In this exclusive interview published by  IQ4News, a teenage girl, Meenah [Not  real name for security reasons] who  was abducted by Boko Haram for 27  months tells her story.   Meenah, who escaped when the  Nigerian army attacked a Boko Haram  camp early this year, was just 17 years  old when she was forced to watch her  parents being shot dead by the Boko  Haram insurgents in her village in  Konduga town, northern Nigeria. She  escaped after 27 months with a baby  she claims may belong to the Boko  Haram leader Abubakar Shekau.  


While in captivity, she had to care for  children born to Boko Haram  commanders and members, and would  tremble in fear as she heard girls  scream as they were raped, and in  some cases watch how girls were  tortured for refusing to change their  faith.   She described how on occasions some  top leaders of Boko Haram would come,  and she was asked to entertain them.  It was on such visits she insists that  Abubakar Shekau, Nigeria’s most  wanted man, and Boko Haram leader,  slept with her.   “He would just appear from  nowhere like a ghost,” she  narrated.   "He seems to be panicking all the  time and issuing instructions. 

 “He is a softly spoken man – it is  almost as if he whispers, if you are  meeting him for the first time, you  would never be scared of him.  

“But I soon learned that after every  whisper something dangerous  would happen somewhere in  Nigeria.  

“Depending on the camp, some of  the camps have everything,  electricity, water and television,  with different kind of electronics.  

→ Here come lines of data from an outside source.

(** * Hartkey: the polling coordinator and its parsers

    A shallow embedding of [custom_components/hartkey/coordinator.py] and of
    [_is_valid_intercom] from [button.py], with the properties of the
    refresh cycle, of the two fetchers and of the two parsers.

    Conventions.
    - A decoded response body is a [json] value: what [response.json()]
      gives in Python ([None], [bool], [int], [str], [list], [dict]).
      Floating-point numbers are outside the model.
    - A Python [dict] decoded from JSON is kept as the list of its items in
      insertion order; [dict_get] reads the binding of a key.
    - Exceptions are values of [exn]; a computation that may raise returns a
      [result].  Only exceptions deriving from [Exception] are modelled
      (task cancellation is not).
    - Log calls have no effect on the results and are left out. *)

From Stdlib Require Import ZArith List Ascii String DecimalString.
From stdpp Require Import gmap strings list fin_maps.

Local Open Scope string_scope.
Local Open Scope Z_scope.
Local Open Scope list_scope.

(** ** const.py *)

Definition API_URL_DEVICES : string :=
  "https://household.key.rt.ru/api/v2/app/devices/intercom".
Definition API_URL_EVENTS : string :=
  "https://events.key.rt.ru/api/v2/events/list".

Definition EVENT_TYPES : list string :=
  [ "api_open_remote"; "face_open_remote"; "pin_code_open_remote";
    "code_open_local"; "rfid_open_local"; "dtmf_open_local" ].

Definition DEVICE_TYPE_INTERCOM : string := "intercom".
Definition DEVICE_TYPE_GATE : string := "gate".

(** ** Python values *)

#[warnings="-register-all"]
Inductive json : Type :=
  | JNull
  | JBool (b : bool)
  | JInt (n : Z)
  | JStr (s : string)
  | JList (l : list json)
  | JDict (d : list (string * json)).

(** [key in d] and [d[key]] on a dict. *)
Fixpoint dict_get (key : string) (d : list (string * json)) : option json :=
  match d with
  | [] => None
  | (k, v) :: rest => if String.eqb k key then Some v else dict_get key rest
  end.

(** [d.get(key, dflt)]; [d.get(key)] is [py_get key d] with [None]. *)
Definition py_get_default (key : string) (dflt : json)
    (d : list (string * json)) : json :=
  match dict_get key d with
  | Some v => v
  | None => dflt
  end.

Definition py_get (key : string) (d : list (string * json)) : json :=
  py_get_default key JNull d.

(** Truth value of an object, as tested by [if x:]. *)
Definition py_truthy (v : json) : bool :=
  match v with
  | JNull => false
  | JBool b => b
  | JInt n => negb (n =? 0)
  | JStr s => negb (String.eqb s "")
  | JList l => match l with [] => false | _ => true end
  | JDict d => match d with [] => false | _ => true end
  end.

(** [v == s] for a string [s]: only a string equals a string. *)
Definition py_eq_str (v : json) (s : string) : bool :=
  match v with
  | JStr s' => String.eqb s' s
  | _ => false
  end.

(** [v is True]. *)
Definition py_is_True (v : json) : bool :=
  match v with
  | JBool true => true
  | _ => false
  end.

(** [type(v).__name__]. *)
Definition type_name (v : json) : string :=
  match v with
  | JNull => "NoneType"
  | JBool _ => "bool"
  | JInt _ => "int"
  | JStr _ => "str"
  | JList _ => "list"
  | JDict _ => "dict"
  end.

(** [str(n)] for an integer. *)
Definition str_of_int (n : Z) : string :=
  NilZero.string_of_int (Z.to_int n).

Fixpoint join (sep : string) (parts : list string) : string :=
  match parts with
  | [] => ""
  | [p] => p
  | p :: rest => p +:+ sep +:+ join sep rest
  end.

(** [repr] of a string: single quotes unless the text holds a single quote
    and no double quote; backslash, the chosen quote and control characters
    are escaped.  Bytes above 127 (UTF-8 text) are kept as they are. *)
Fixpoint string_mem (c : ascii) (s : string) : bool :=
  match s with
  | EmptyString => false
  | String c' s' => Ascii.eqb c c' || string_mem c s'
  end.

Definition hex_digit (n : N) : ascii :=
  Ascii.ascii_of_N (if (n <? 10)%N then 48 + n else 87 + n)%N.

Definition escape_char (quote c : ascii) : string :=
  let n := Ascii.N_of_ascii c in
  if Ascii.eqb c quote || Ascii.eqb c "\"%char
  then String "\"%char (String c EmptyString)
  else if (n =? 9)%N then "\t"
  else if (n =? 10)%N then "\n"
  else if (n =? 13)%N then "\r"
  else if (n <? 32)%N || (n =? 127)%N
  then "\x" +:+ String (hex_digit (n / 16)) (String (hex_digit (n mod 16)) EmptyString)
  else String c EmptyString.

Fixpoint escape_string (quote : ascii) (s : string) : string :=
  match s with
  | EmptyString => EmptyString
  | String c s' => escape_char quote c +:+ escape_string quote s'
  end.

Definition double_quote : ascii := Ascii.ascii_of_nat 34.

Definition repr_str (s : string) : string :=
  let quote : ascii :=
    if string_mem "'"%char s && negb (string_mem double_quote s)
    then double_quote else "'"%char in
  String quote (escape_string quote s) +:+ String quote EmptyString.

(** [repr(v)]. *)
Fixpoint py_repr (v : json) : string :=
  match v with
  | JNull => "None"
  | JBool true => "True"
  | JBool false => "False"
  | JInt n => str_of_int n
  | JStr s => repr_str s
  | JList l => "[" +:+ join ", " (map py_repr l) +:+ "]"
  | JDict d =>
      "{" +:+ join ", "
        (map (fun kv : string * json =>
                let '(k, x) := kv in repr_str k +:+ ": " +:+ py_repr x) d)
      +:+ "}"
  end.

(** [str(v)]: the text itself for a string, [repr] otherwise. *)
Definition py_str (v : json) : string :=
  match v with
  | JStr s => s
  | _ => py_repr v
  end.

(** ** Exceptions *)

Inductive exn : Type :=
  | ClientError (msg : string)      (* aiohttp.ClientError and subclasses *)
  | TimeoutError                    (* asyncio.TimeoutError *)
  | UpdateFailed (msg : string)     (* homeassistant UpdateFailed *)
  | AttributeError (msg : string)
  | TypeError (msg : string)
  | OtherException (msg : string).  (* any other subclass of Exception *)

(** [str(err)]. *)
Definition exn_str (e : exn) : string :=
  match e with
  | ClientError msg | UpdateFailed msg | AttributeError msg
  | TypeError msg | OtherException msg => msg
  | TimeoutError => ""
  end.

Inductive result (A : Type) : Type :=
  | Ok (a : A)
  | Raise (e : exn).
Arguments Ok {A} a.
Arguments Raise {A} e.

(** [x.get] on an object that is not a dict. *)
Definition no_attribute_get (v : json) : exn :=
  AttributeError ("'" +:+ type_name v +:+ "' object has no attribute 'get'").

(** ** The parsers of coordinator.py *)

(** [v in [DEVICE_TYPE_INTERCOM, DEVICE_TYPE_GATE]]. *)
Definition is_door_type (v : json) : bool :=
  py_eq_str v DEVICE_TYPE_INTERCOM || py_eq_str v DEVICE_TYPE_GATE.

(** The condition of the comprehension of [_parse_devices]. *)
Definition is_valid_device (device : json) : bool :=
  match device with
  | JDict d => is_door_type (py_get "device_type" d)
  | _ => false
  end.

(** The list the comprehension of [_parse_devices] runs over. *)
Definition payload_devices (d : list (string * json)) : list json :=
  match dict_get "data" d with
  | Some (JDict data_content) =>
      match dict_get "devices" data_content with
      | Some (JList l) => l
      | _ => []
      end
  | _ => []
  end.

Definition _parse_devices (data : json) : result (list json) :=
  match data with
  | JDict d => Ok (List.filter is_valid_device (payload_devices d))
  | _ =>
      Raise (UpdateFailed ("Expected dictionary response, got <class '"
                           +:+ type_name data +:+ "'>"))
  end.

(** [events_list] of [_parse_events]. *)
Definition events_list (d : list (string * json)) : list json :=
  match dict_get "data" d with
  | Some (JDict data_content) =>
      match dict_get "items" data_content with
      | Some (JList l) => l
      | _ => []
      end
  | _ => []
  end.

(** One turn of the loop of [_parse_events]. *)
Definition add_event (events_by_device : gmap string (list json))
    (event : json) : gmap string (list json) :=
  match event with
  | JDict e =>
      let device_id := py_get "device_id" e in
      if py_truthy device_id then
        let device_id_str := py_str device_id in
        let with_key :=
          match events_by_device !! device_id_str with
          | None => <[device_id_str := []]> events_by_device
          | Some _ => events_by_device
          end in
        alter (fun evs => evs ++ [event]) device_id_str with_key
      else events_by_device
  | _ => events_by_device
  end.

(** Nothing in the [try] block of [_parse_events] can raise, so its handler
    is never entered. *)
Definition _parse_events (data : json) : gmap string (list json) :=
  match data with
  | JDict d => fold_left add_event (events_list d) ∅
  | _ => ∅
  end.

(** ** button.py *)

(** The objects a [for] loop over [v] visits: the elements of a list, the
    keys of a dict, the characters of a string; other values are not
    iterable. *)
Fixpoint chars (s : string) : list json :=
  match s with
  | EmptyString => []
  | String c s' => JStr (String c EmptyString) :: chars s'
  end.

Definition py_iter (v : json) : result (list json) :=
  match v with
  | JList l => Ok l
  | JDict d => Ok (map (fun kv : string * json => JStr (fst kv)) d)
  | JStr s => Ok (chars s)
  | _ => Raise (TypeError ("'" +:+ type_name v +:+ "' object is not iterable"))
  end.

(** The loop of [_is_valid_intercom]: it returns at the first capability
    named open_door whose [setup] is the object [True]. *)
Fixpoint open_door_loop (capabilities : list json) : result bool :=
  match capabilities with
  | [] => Ok false
  | JDict capability :: rest =>
      if py_eq_str (py_get "name" capability) "open_door"
         && py_is_True (py_get "setup" capability)
      then Ok true
      else open_door_loop rest
  | v :: _ => Raise (no_attribute_get v)
  end.

Definition _is_valid_intercom (device : list (string * json)) : result bool :=
  if negb (is_door_type (py_get "device_type" device)) then Ok false
  else
    match py_iter (py_get_default "capabilities" (JList []) device) with
    | Ok capabilities => open_door_loop capabilities
    | Raise e => Raise e
    end.

(** The loop of [async_setup_entry]: the devices for which a button is
    created, in order.  Elements that are not records are skipped. *)
Fixpoint buttons_loop (devices : list json) : result (list json) :=
  match devices with
  | [] => Ok []
  | JDict device :: rest =>
      match _is_valid_intercom device with
      | Ok valid =>
          match buttons_loop rest with
          | Ok buttons =>
              Ok (if valid then JDict device :: buttons else buttons)
          | Raise e => Raise e
          end
      | Raise e => Raise e
      end
  | _ :: rest => buttons_loop rest
  end.

(** ** The network *)

(** A GET request: [session.get(url, headers=headers, params=params)]. *)
Record request : Type := {
  req_url : string;
  req_headers : list (string * string);
  req_params : list (string * json);
}.
(** * unmanic: the configuration store and the table-query contract

    A shallow embedding of [unmanic/config.py] (class [Config]), of the
    request schemas of [unmanic/webserver/api_v2/schema/schemas.py] and of
    the bulk handlers of [unmanic/webserver/api_v2/plugins_api.py],
    followed by the properties of the specification stated over them.

    Conventions.  Python [str] keys are Rocq strings; [str.lower] is the
    ASCII lower-casing (every declared field name is ASCII).  JSON numbers
    are integers; numbers with a fraction or an exponent are outside the
    model.  The instance dictionary [__dict__] keeps insertion order and is
    an association list without repeated keys. *)

From Stdlib Require Import ZArith String Ascii List Bool Lia.
From stdpp Require Import base option list strings pretty gmap.

#[local] Set Warnings "-register-all".

Local Open Scope Z_scope.
Local Open Scope string_scope.
Local Open Scope list_scope.

(** ** Python values *)

Inductive value : Type :=
| VNone
| VBool (b : bool)
| VInt (z : Z)
| VStr (s : string)
| VList (l : list value)
| VDict (d : list (string * value)).

(** [bool(v)] *)
Definition truthy (v : value) : bool :=
  match v with
  | VNone => false
  | VBool b => b
  | VInt z => negb (z =? 0)%Z
  | VStr s => negb (String.eqb s EmptyString)
  | VList l => match l with [] => false | _ => true end
  | VDict d => match d with [] => false | _ => true end
  end.

Inductive exn : Type :=
| AttributeError (name : string)
| TypeError
| OverflowError
| KeyError (key : string)
| OSError (msg : string)
| Exception (msg : string).

(** What a call comes to: a value handed back, or an exception raised. *)
Inductive result (E A : Type) : Type :=
| Returned (a : A)
| Raised (e : E).
Arguments Returned {E A} a.
Arguments Raised {E A} e.

Abbreviation outcome := (result exn).

(** ** Strings and paths *)

(** [c.lower()] on one ASCII character *)
Definition lower_ascii (c : ascii) : ascii :=
  let n := nat_of_ascii c in
  if ((65 <=? n) && (n <=? 90))%nat then ascii_of_nat (n + 32) else c.

(** [s.lower()] on ASCII text: the letters A to Z are lowered and every
    other character is kept.  On a string for which [isascii] holds this
    is [str.lower]; beyond ASCII [str.lower] follows the Unicode tables
    (the Kelvin sign U+212A lowers to k), which this function leaves
    out. *)
Fixpoint lower (s : string) : string :=
  match s with
  | EmptyString => EmptyString
  | String c s' => String (lower_ascii c) (lower s')
  end.

(** [s.isascii()] *)
Fixpoint isascii (s : string) : bool :=
  match s with
  | EmptyString => true
  | String c s' => (nat_of_ascii c <? 128)%nat && isascii s'
  end.

Fixpoint ends_with_sep (s : string) : bool :=
  match s with
  | EmptyString => false
  | String c EmptyString => Ascii.eqb c "/"%char
  | String _ s' => ends_with_sep s'
  end.

Definition starts_with_sep (s : string) : bool :=
  match s with
  | String c _ => Ascii.eqb c "/"%char
  | EmptyString => false
  end.

(** [os.path.join(a, b)] (posixpath) *)
Definition path_join (a b : string) : string :=
  if starts_with_sep b then b
  else if String.eqb a EmptyString || ends_with_sep a then a +:+ b
  else a +:+ "/" +:+ b.

(** [needle in hay] on two strings *)
Fixpoint is_substring (needle hay : string) : bool :=
  String.prefix needle hay ||
  match hay with
  | EmptyString => false
  | String _ hay' => is_substring needle hay'
  end.

(** ** Dictionaries in insertion order *)

Definition attrs : Type := list (string * value).

Fixpoint dict_get (k : string) (d : attrs) : option value :=
  match d with
  | [] => None
  | (k', v) :: d' => if String.eqb k' k then Some v else dict_get k d'
  end.

Definition dict_keys (d : attrs) : list string := map fst d.

Definition key_in (k : string) (ks : list string) : bool :=
  existsb (String.eqb k) ks.

(** [setattr(self, k, v)] on the instance dictionary: an existing key keeps
    its place, a new one goes last. *)
Fixpoint setattr (d : attrs) (k : string) (v : value) : attrs :=
  match d with
  | [] => [(k, v)]
  | (k', v') :: d' =>
      if String.eqb k' k then (k', v) :: d' else (k', v') :: setattr d' k v
  end.

(** [k in items], for the JSON values [items] can be *)
Definition py_contains (k : string) (items : value) : outcome bool :=
  match items with
  | VDict d => Returned (key_in k (dict_keys d))
  | VList l =>
      Returned (existsb (fun x => match x with VStr s => String.eqb s k | _ => false end) l)
  | VStr s => Returned (is_substring k s)
  | VNone | VBool _ | VInt _ => Raised TypeError
  end.

(** [items[k]] with a string subscript *)
Definition py_getitem (k : string) (items : value) : outcome value :=
  match items with
  | VDict d => match dict_get k d with
               | Some v => Returned v
               | None => Raised (KeyError k)
               end
  | _ => Raised TypeError
  end.

(** ** The process around the store *)

(** What is at a path: a directory, or a file with what [json.load] makes
    of it ([Unreadable] when [open] or [json.load] raises). *)
Inductive content : Type :=
| Json (v : value)
| Unreadable (err : string).

Inductive node : Type :=
| Dir
| File (c : content).

Record dump_result : Type := { success : bool; errors : list string }.

Inductive event : Type :=
| Logged (level message message2 : string)
| Dumped (data : attrs) (settings_file : string)
| LoggerSetup (config : attrs).

Record world : Type := {
  files : gmap string node;
  environ : gmap string string;
  events : list event
}.

(** The collaborators outside [src/]: [common.get_home_dir],
    [common.json_dump_to_file], and [os.makedirs] of the host. *)
Class Platform : Type := {
  get_home_dir : string;
  makedirs : string -> gmap string node -> exn + gmap string node;
  json_dump_to_file : attrs -> string -> gmap string node -> dump_result * gmap string node
}.

(** Code that threads a state of type [S] and may raise an [E]. *)
Definition prog (E S A : Type) : Type := S -> result E A * S.

Definition ret {E S A} (a : A) : prog E S A := fun st => (Returned a, st).
Definition raise {E S A} (e : E) : prog E S A := fun st => (Raised e, st).
Definition bind {E S A B} (m : prog E S A) (k : A -> prog E S B) : prog E S B :=
  fun st => match m st with
            | (Returned a, st') => k a st'
            | (Raised e, st') => (Raised e, st')
            end.
Definition lift {E S A} (o : result E A) : prog E S A := fun st => (o, st).

(** [try: m except e: handler e] *)
Definition try_except {E S A} (m : prog E S A) (handler : E -> prog E S A) : prog E S A :=
  fun st => match m st with
            | (Returned a, st') => (Returned a, st')
            | (Raised e, st') => handler e st'
            end.

Record state : Type := { self : attrs; outside : world }.

Definition M (A : Type) : Type := prog exn state A.

Declare Scope py_scope.
Delimit Scope py_scope with py.
Notation "'let*' x ':=' m 'in' k" := (bind m (fun x => k))
  (at level 10, x name, m at level 100, k at level 200) : py_scope.
Notation "m1 '>>' m2" := (bind m1 (fun _ => m2))
  (at level 61, left associativity) : py_scope.
Local Open Scope py_scope.

Fixpoint for_each {E S A} (l : list A) (body : A -> prog E S unit) : prog E S unit :=
  match l with
  | [] => ret tt
  | x :: l' => body x >> for_each l' body
  end.

Definition emit (e : event) : M unit := fun st =>
  (Returned tt,
   {| self := self st;
      outside := {| files := files (outside st);
                    environ := environ (outside st);
                    events := events (outside st) ++ [e] |} |}).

“He once asked me if I was willing to  fight for the cause, to which I  answered no, he told me I could be a  fighter and a domestic slave.  

"I didn’t want to speak to him in  case what I said offended him.  

"All it would take was one wrong  word and he would have had me  killed. I thought he was drinking or  taking something whenever he  came, one could notice maybe he  lost men or something was not  right.  

“We moved a lot and depending on  the camp, my role varied, it was so  tough travelling around with a baby  strapped to my back.   "Abu has many kids from many  different women.  

“Some of us women would go to  Maiduguri to buy things when we  have shortage, and a commander or  two would follow us, and we acted  as decoy when villages are  ambushed.   "I’d be sent in to talk to people,  then they’d move in behind me and  start killing.”  

“Some of us girls would also have to  carry guns, and often bombs too,  there was this girl, she was forced  to carry a rocket-propelled  grenade launcher on her shoulder,  then we had few men in that  particular camp."   Meenah managed to escape when she  was badly wounded by a bullet, after  the Nigerian army attacked their camp.  She was left for dead.  

The bullet in her leg was only recently  removed at the University of Maiduguri  Teaching Hospital in Borno State.   She has an uncle as a sole surviving  relative, and it has not been easy as  her uncle has not receive her warmly. 

 “My uncle will not have me because he  is ashamed of my child whose paternity  is not only questionable but is  dangerous if it is Shekau,” she says.